[Saved data entries]
┄┄┄┄┄┄┄┄┄┄

Lemma rw_growing :
  growing demo_sbi (free := node_free demo_sbi demo_node) (page_ok := node_page demo_node)
    (meta := node_meta demo_sbi demo_node) rw_world (drop 5 demo_pages) grow_file grow_tree ∅ 0x1000e000 0 /\
  used_page (page_ok := node_page demo_node) grow_tree (drop 5 demo_pages) 0x1000f000.
Proof.
  destruct demo_block_pt as [HS (Hp & Hpt & Hpl)].
  destruct (pt_get_page demo_sbi demo_block 0x1000f000 (drop 5 demo_pages) 1 grow_tree ∅ 0 HS)
    as (m' & E' & HS' & Hq & Hqt & Hql & _).
  assert (Em : m' = w_mem rw_world) by exact (eq_sym (f_equal snd E')). split.
  - split.
    { rewrite <- Em. exact HS'. }
    { cbn [w_km rw_world]. exact grow_maps. }
    2:{ cbn [w_pte rw_world]. reflexivity. }
    2:{ lia. }
    split; [exact Hp|]. split; [exact Hpt|].
    intros Hx. apply Hpl. by right.
  - split; [exact Hq|]. split; [exact Hqt|exact Hql].
Qed.

Lemma rw_blocks_ok : blocks_ok (fun k => (0, k)) rw_slaves 2.
Proof.
  split.
  - intros k Hk. exists (mk_ctx 0x7000 0 0 ∅). cbn. repeat split; lia.
  - intros k k' _ _ E. congruence.
Qed.

(** File 1 grown by two blocks. *)
Definition rw_file : inode := set_i_blocks 2 (set_i_size 8192 grow_file).

Lemma rw_located : exists w, located demo_sbi (rw_buf rw_demo) (ni_virt_addr rw_file) (fun k => (0, k)) w 2.
Proof.
  destruct (take_blocks 2 [small_slave] new_ri) as [[[locs ss] ri']|] eqn:E; [|vm_compute in E; discriminate].
  assert (El : locs = [(0, 0); (0, 1)]) by (vm_compute in E; congruence). subst locs.
  destruct rw_growing as [HG Hq].
  assert (H3 : file_addr (ni_virt_addr grow_file) (i_blocks grow_file + Z.of_nat 2)).
  { split; vm_compute; repeat split; congruence. }
  destruct (alloc_loop_ok demo_sbi 0 (fun _ => true) 2 _ _ _ _ _ _ _ new_ri _ 0 1 _ ss ri' HG ltac:(lia) eq_refl E H3
    ltac:(cbn; lia) ltac:(done) ltac:(change (length (drop 5 demo_pages)) with 16%nat; lia))
    as (w & l & t & f & _ & HG' & _ & Hf & Hs & _ & Hu).
  exists w. apply (growing_located demo_sbi w l _ t f 0x1000e000 2 (rw_buf rw_demo) (fun k => (0, k)) 2 HG').
  - exact (file_addr_0 _ _ H3).
  - rewrite Hf. reflexivity.
  - lia.
  - apply Hu, Hq.
  - done.
  - intros k Hk. assert (k = 0 \/ k = 1) as [-> | ->] by lia.
    + change 0 with (0 + Z.of_nat 0) at 1. rewrite (Hs 0%nat 0 0 eq_refl). reflexivity.
    + change 1 with (0 + Z.of_nat 1) at 1. rewrite (Hs 1%nat 0 1 eq_refl). reflexivity.
Qed.

(** Three bytes written over the border of the file's two blocks. *)
Lemma file_write_read_witness :
  exists w w1 cs1 i1 w2 cs2,
    rdfs_local_file_write demo_sbi 0 (fun _ => true) 12 (fun _ => true) w rw_slaves rw_demo rw_file new_ri [1; 2; 3] 4094
      = Ret (3, 4097, w1, cs1, i1, new_ri) /\
    rdfs_local_file_read demo_sbi (fun _ => true) w1 cs1 rw_demo i1 3 4094 = Ret (3, [1; 2; 3], 4097, w2, cs2).
Proof.
  destruct rw_located as [w HL].
  destruct (file_write_read demo_sbi 0 (fun _ => true) 12 (fun _ => true) w rw_slaves rw_demo rw_file new_ri [1; 2; 3] 4094
    (fun k => (0, k)) 2 ltac:(done) rw_blocks_ok HL) as (w1 & cs1 & i1 & w2 & cs2 & E1 & _ & _ & E2).
  - repeat constructor; unfold is_byte; lia.
  - unfold PAGE_SIZE. cbn. lia.
  - lia.
  - cbn. lia.
  - cbn. lia.
  - cbn. lia.
  - cbn. lia.
  - vm_compute. congruence.
  - exists w, w1, cs1, i1, w2, cs2. split; [exact E1|exact E2].
Defined.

┄┄┄┄┄┄┄┄┄┄

▶ [Work request]
If a line falls between the first line of the entries and the line containing "used_page (page_ok := node_page", or is one of those two, restate it word for word; leave all other lines out.

▶ [Answer for this exercise]
Lemma rw_growing :
  growing demo_sbi (free := node_free demo_sbi demo_node) (page_ok := node_page demo_node)
    (meta := node_meta demo_sbi demo_node) rw_world (drop 5 demo_pages) grow_file grow_tree ∅ 0x1000e000 0 /\
  used_page (page_ok := node_page demo_node) grow_tree (drop 5 demo_pages) 0x1000f000.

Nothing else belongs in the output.